Vivre autrement que chacun de son côté ?

« Et si on vivait autrement que chacun de son côté? » :
un thème qui a rassemblé de très nombreux auditeurs. 

par Dominique Amatulli, La Montagne, 6 février 2015.

À l’invitation du mouvement Chrétiens, changeons ! Olivier Rey a animé une conférence qui avait pour thème la proposition « Et si on vivait autrement que chacun de son côté ? »Chercheur en mathématiques au CNRS, ancien enseignant à l’École polytechnique, romancier, essayiste, Olivier Rey a suivi un parcours singulier puisqu’il se passionne aussi pour la philosophie qu’il enseigne l’université Paris I – Panthéon-Sorbonne.

Examinant l’évolution de nos sociétés contemporaines, il fait le constat que « la solitude et l’anonymat comptent parmi les plus grands maux qu’elles développent ». « Encore convient-il de réfléchir sur les pathologies qui les composent », s’empresse-t-il d’ajouter. L’une d’entre elles relève certainement du surdimensionnement de ces communautés par rapport aux facultés des êtres humains qui la composent. « Nous sommes passés du village, où tout le monde se connaissait, aux mégalopoles, où l’inconnu est la règle. Entre ces extrêmes, il existe certainement une taille idéale », estime-t-il.

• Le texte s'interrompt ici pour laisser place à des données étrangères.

Lemma add_ok s l g ue c size : unique l -> zlen l + 1 <= size ->
  nr_sdap_get_entity l ue (cfg_pdusession_id c) = None ->
  agrees size
    ('(l', ev) ← nr_sdap_add_entity n l g ue c; mret (s, l', ev, true))
    (e ← nr_sdap_add_qos_flows_to_drb (new_entity g ue c) c;
     let m := <[(ue, cfg_pdusession_id c) := e]> (abs l) in
     if nos1 n && g then
       with_entity s m (ue, default_pdu_session_id n) (Fault Exit) (fun e =>
         _ ← dev_assert (is_gnb e);
         let sock := tun_alloc n (ue - 1) in
         mret (s, {| e with pdusession_sock := sock |}, [StartTun ue (pdusession_id e) sock]))
     else mret (s, m, [], true)).
Proof.
  intros Hu Hz Hg. pose proof (get_entity_spec l ue (cfg_pdusession_id c) Hu) as H. rewrite Hg in H.
  unfold nr_sdap_add_entity. destruct (nr_sdap_add_qos_flows_to_drb _ c) as [e|f] eqn:E; [|done].
  apply add_flows_same in E as (tab & ->). rewrite !res_bind_unfold.
  set (e0 := new_entity g ue c). set (e := {| e0 with qfi2drb_table := tab |}).
  change (<[(ue, cfg_pdusession_id c) := e]> (abs l)) with (abs (e :: l)).
  assert (Hu' : unique (e :: l)) by (apply NoDup_cons; split; [by apply abs_lookup_none|done]).
  assert (Hz' : zlen (e :: l) <= size) by (rewrite zlen_cons; lia).
  cbv zeta. destruct (nos1 n && g); [|by cbn].
  unfold start_sdap_tun_gnb_first_ue_default_pdu_session.
  pose proof (with_entity_ok size s (e :: l) ue (default_pdu_session_id n) (Fault Exit) (Fault Exit)
    (fun e => _ ← dev_assert (is_gnb e);
       mret (s, {| e with pdusession_sock := tun_alloc n (ue - 1) |},
             [StartTun ue (pdusession_id e) (tun_alloc n (ue - 1))])) Hu' Hz') as Hw.
  destruct (nr_sdap_get_entity (e :: l) ue (default_pdu_session_id n)) as [[i e1]|]; cbn [of_option].
  - rewrite res_bind_unfold. destruct (is_gnb e1); apply Hw; try done; intros; res_inv; by destruct (is_gnb _).
  - apply Hw; [done|]. intros; res_inv. done.
Qed.
Lemma agrees_weaken a b r r' : agrees a r r' -> a <= b -> agrees b r r'.
Proof.
  unfold agrees. intros H Hab. destruct r as [[[[s l] ev] ret]|], r' as [[[[s' m] ev'] ret']|]; try done.
  destruct H as (? & ? & ? & ? & ? & ?). split_and!; try done. lia.
Qed.

(** The outcome of [with_entity_ok], for a C function whose list side is [r]. *)
Lemma with_entity_eq size s l ue ps r (missing : res (S * list t * list event * bool)) missing' f :
  unique l -> zlen l <= size ->
  r = match nr_sdap_get_entity l ue ps with
      | None => missing
      | Some (i, e) => '(s, e', ev) ← f e; mret (s, <[i := e']> l, ev, true)
      end ->
  (nr_sdap_get_entity l ue ps = None -> agrees size missing missing') ->
  (forall e s' e' ev, f e = Ok (s', e', ev) -> entity_key e' = entity_key e) ->
  agrees size r (with_entity s (abs l) (ue, ps) missing' f).
Proof. intros Hu Hz -> Hm Hf. by apply with_entity_ok. Qed.

Lemma list_call_ok s l o : unique l -> zlen l <= SDAP_MAX_NUM_OF_ENTITIES ->
  agrees (zlen l + 1) (list_call (s, l) o) (map_call (s, abs l) o).
Proof.
  intros Hu Hz. assert (Hz1 : zlen l <= zlen l + 1) by lia.
  assert (Hid : agrees (zlen l + 1) (mret (s, l, [], true)) (mret (s, abs l, [], true))) by (by cbn).
  destruct o as [g ue c|nc ue ps drb|ctxt ue mui sdu q rqi ps|drb g h q ps ue buf|ue drb ps|q ps ue
                |ue ps sock|ue ps|ue]; cbn [list_call map_call].
  - eapply with_entity_eq; [done|done| |intros; by apply add_ok; [|lia|]|].
    + unfold nr_sdap_addmod_entity. destruct (nr_sdap_get_entity _ _ _) as [[i e]|].
      * by destruct (nr_sdap_qfi2drb_map_update s e c) as [[[? ?] ?]|].
      * by destruct (nr_sdap_add_entity n l g ue c) as [[? ?]|].
    + intros. by eapply same_key, map_update_same.
  - eapply (with_entity_eq _ _ _ _ _ _ (mret (s, l, [], true))); [done|done| |done|].
    + unfold nr_reconfigure_sdap_entity. destruct (nr_sdap_get_entity _ _ _) as [[i e]|]; [|done].
      destruct (nr_sdap_get_config false nc drb) as [c|]; [|done]. rewrite !res_bind_unfold.
      by destruct (nr_sdap_qfi2drb_map_update s e c) as [[[? ?] ?]|].
    + intros. res_inv. by eapply same_key, map_update_same.
  - pose proof (get_entity_spec l ue ps Hu) as H. unfold sdap_data_req.
    destruct (nr_sdap_get_entity l ue ps) as [[i e]|].
    + destruct H as (_ & _ & _ & _ & _ & ->).
      destruct (nr_sdap_tx_entity s e ctxt false mui sdu q rqi) as [[[? ?] ?]|]; [|done]. by cbn.
    + rewrite H. by cbn.
  - eapply (with_entity_eq _ _ _ _ _ _ (mret (s, l, [], true))); [done|done| |done|].
    + unfold sdap_data_ind. destruct (nr_sdap_get_entity _ _ _) as [[i e]|]; [|done].
      by destruct (nr_sdap_rx_entity s e drb g h q ps ue buf) as [[[? ?] ?]|].
    + intros. by eapply same_key, rx_same.
  - eapply (with_entity_eq _ _ _ _ _ _ (mret (s, l, [], true))); [done|done| |done|].
    + unfold nr_sdap_release_drb. by destruct (nr_sdap_get_entity _ _ _) as [[i e]|].
    + intros. by res_inv.
  - eapply (with_entity_eq _ _ _ _ _ _ (Fault Exit)); [done|done| |done|].
    + unfold set_qfi. by destruct (nr_sdap_get_entity _ _ _) as [[i e]|].
    + intros. by res_inv.
  - eapply (with_entity_eq _ _ _ _ _ _ (Fault Exit)); [done|done| |done|].
    + unfold start_sdap_tun_ue. destruct (nr_sdap_get_entity _ _ _) as [[i e]|]; [|done]. cbn.
      by destruct (is_gnb e).
    + intros. by res_inv.
  - eapply agrees_weaken; [apply delete_ok; [done|lia]|lia].
  - eapply agrees_weaken; [by apply delete_ue_ok|lia].
Qed.

(** ** Runs *)

Fixpoint list_run (w : S * list t) (os : list op) : res (S * list t * list (list event * bool)) :=
  match os with
  | [] => mret (w, [])
  | o :: os =>
      '(s, l, ev, ret) ← list_call w o;
      '(w, outs) ← list_run (s, l) os;
      mret (w, (ev, ret) :: outs)
  end.

Fixpoint map_run (w : S * gmap (Z * Z) t) (os : list op)
    : res (S * gmap (Z * Z) t * list (list event * bool)) :=
  match os with
  | [] => mret (w, [])
  | o :: os =>
      '(s, m, ev, ret) ← map_call w o;
      '(w, outs) ← map_run (s, m) os;
      mret (w, (ev, ret) :: outs)
  end.

(** The outputs of two runs: the same results, the events of each call up to order. *)
Definition same_outputs (o1 o2 : list (list event * bool)) : Prop :=
  Forall2 (fun x y => x.1 ≡ₚ y.1 /\ x.2 = y.2) o1 o2.

Definition run_agrees (r : res (S * list t * list (list event * bool)))
    (r' : res (S * gmap (Z * Z) t * list (list event * bool))) : Prop :=
  match r, r' with
  | Ok (s, l, outs), Ok (s', m, outs') => s = s' /\ unique l /\ abs l = m /\ same_outputs outs outs'
  | Fault f, Fault f' => f = f'
  | _, _ => False
  end.

(** Before no call of the run there are more than [SDAP_MAX_NUM_OF_ENTITIES] entities:
    the search of [nr_sdap_delete_entity] gives up after that many. *)
Fixpoint fits (w : S * gmap (Z * Z) t) (os : list op) : bool :=
  (Z.of_nat (size w.2) <=? SDAP_MAX_NUM_OF_ENTITIES) &&
  match os with
  | [] => true
  | o :: os => match map_call w o with Ok (s, m, _, _) => fits (s, m) os | Fault _ => true end
  end.

Lemma abs_size l : unique l -> Z.of_nat (size (abs l)) = zlen l.
Proof.
  unfold unique. induction l as [|e l IH]; intros Hu; [done|]. cbn [map] in Hu.
  apply NoDup_cons in Hu as [Hn Hu].
  change (abs (e :: l)) with (<[entity_key e := e]> (abs l)). rewrite zlen_cons, <- (IH Hu).
  rewrite map_size_insert_None by (by apply abs_lookup_none). lia.
Qed.

Lemma list_run_ok s l os : unique l -> fits (s, abs l) os = true ->
  run_agrees (list_run (s, l) os) (map_run (s, abs l) os).
Proof.
  revert s l. induction os as [|o os IH]; intros s l Hu Hf; cbn [list_run map_run].
  { cbn. split_and!; try done. apply Forall2_nil_2. }
  cbn [fits snd] in Hf. apply andb_true_iff in Hf as [Hz Hf]. rewrite (abs_size l Hu) in Hz.
  apply Z.leb_le in Hz. pose proof (list_call_ok s l o Hu Hz) as H1. unfold agrees in H1.
  destruct (list_call (s, l) o) as [[[[s1 l1] ev1] r1]|f], (map_call (s, abs l) o) as [[[[s1' m1] ev1'] r1']|f'];
    try done.
  destruct H1 as (<- & Hu1 & <- & Hev & <- & _). rewrite !res_bind_unfold.
  specialize (IH s1 l1 Hu1 Hf). unfold run_agrees in IH.
  destruct (list_run (s1, l1) os) as [[[s2 l2] o2]|f], (map_run (s1, abs l1) os) as [[[s2' m2] o2']|f'];
    try done.
  destruct IH as (<- & Hu2 & <- & Ho). cbn. split_and!; try done. apply Forall2_cons_2; done.
Qed.
End refinement.
End SdapList.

Après avoir commenté plusieurs autres points, il en vient finalement à penser que tout est toujours question de mesure : le court terme et le long terme, le bien et le mal, ne sont souvent qu’affaire de dosages. Le franchissement de certains seuils quantitatifs entraîne des différences qualitatives. D’où l’importance de vivre dans des environnements à notre mesure, de trouver des organisations à des échelles proportionnées à l’être humain. Alors, faut-il construire pour l’avenir, ou vivre dans le monde tel qu’il est ? Les sacrifices demandés aux siècles derniers au nom d’un avenir plus radieux ont laissé place aujourd’hui aux renoncements ordonnés au nom de la sauvegarde de la planète. Mais l’objectif reste le même : sacrifier le présent sur l’autel du futur.

« C’est une mauvaise voie », affirme Olivier Rey, partisan du « mouvement de la décroissance et de la joie de vivre », qui propose « non pas de se limiter pour survivre, mais de se limiter pour mieux vivre maintenant ». Dans cette recherche d’une meilleure voie, l’éducation des enfants constitue une préoccupation essentielle. Olivier Rey l’affirme : « Les pathologies de nos sociétés viennent souvent d’un surdimensionnement des communautés, mais aussi d’un sous-dimensionnement de la famille. Il n’y a plus d’intermédiaire entre une famille trop petite et une société trop grande ». Il suggère alors une communauté ouverte qui puisse relayer le discours des parents et le mettre en perspective. L’école, enfin, doit retourner à sa mission d’instruction et laisser la dimension éducative à la famille et à la communauté : « Plus on charge l’école, plus on déresponsabilise les parents et les adultes », reproche-t-il, ajoutant que l’une des facultés fondamentale de l’être humain est d’éduquer, de transmettre, et de permettre l’accumulation culturelle.

Olivier Rey est l’auteur de plusieurs ouvrages :

  • Itinéraire de l’égarement. Du rôle de la science dans l’absurdité contemporaine, Le Seuil, 2003.
  • Une folle solitude. Le fantasme de l’homme auto-construit, Le Seuil, 2006.
  • Le Testament de Melville : Penser le bien et le mal avec Billy Budd, Gallimard, coll. « Bibliothèque des idées », 2011.
  • Une question de taille, Stock, coll. « Les essais », 2014. Ce livre a obtenu le Prix Bristol des Lumières 2015. Ce prix met à l’honneur chaque année l’auteur d’un essai philosophique, politique ou de société, écrit en langue française. L’ouvrage primé doit mettre avant une réflexion nouvelle, voire polémique, sur notre temps, dans la tradition de l’esprit critique, des libertés et de l’humanisme du XVIIIème. Le Prix Bristol des Lumières est le seul prix littéraire où la délibération et le vote du jury se déroulent en toute transparence. En effet, celui-ci se réunit en direct sur France Culture dans le cadre d’une émissions spéciale.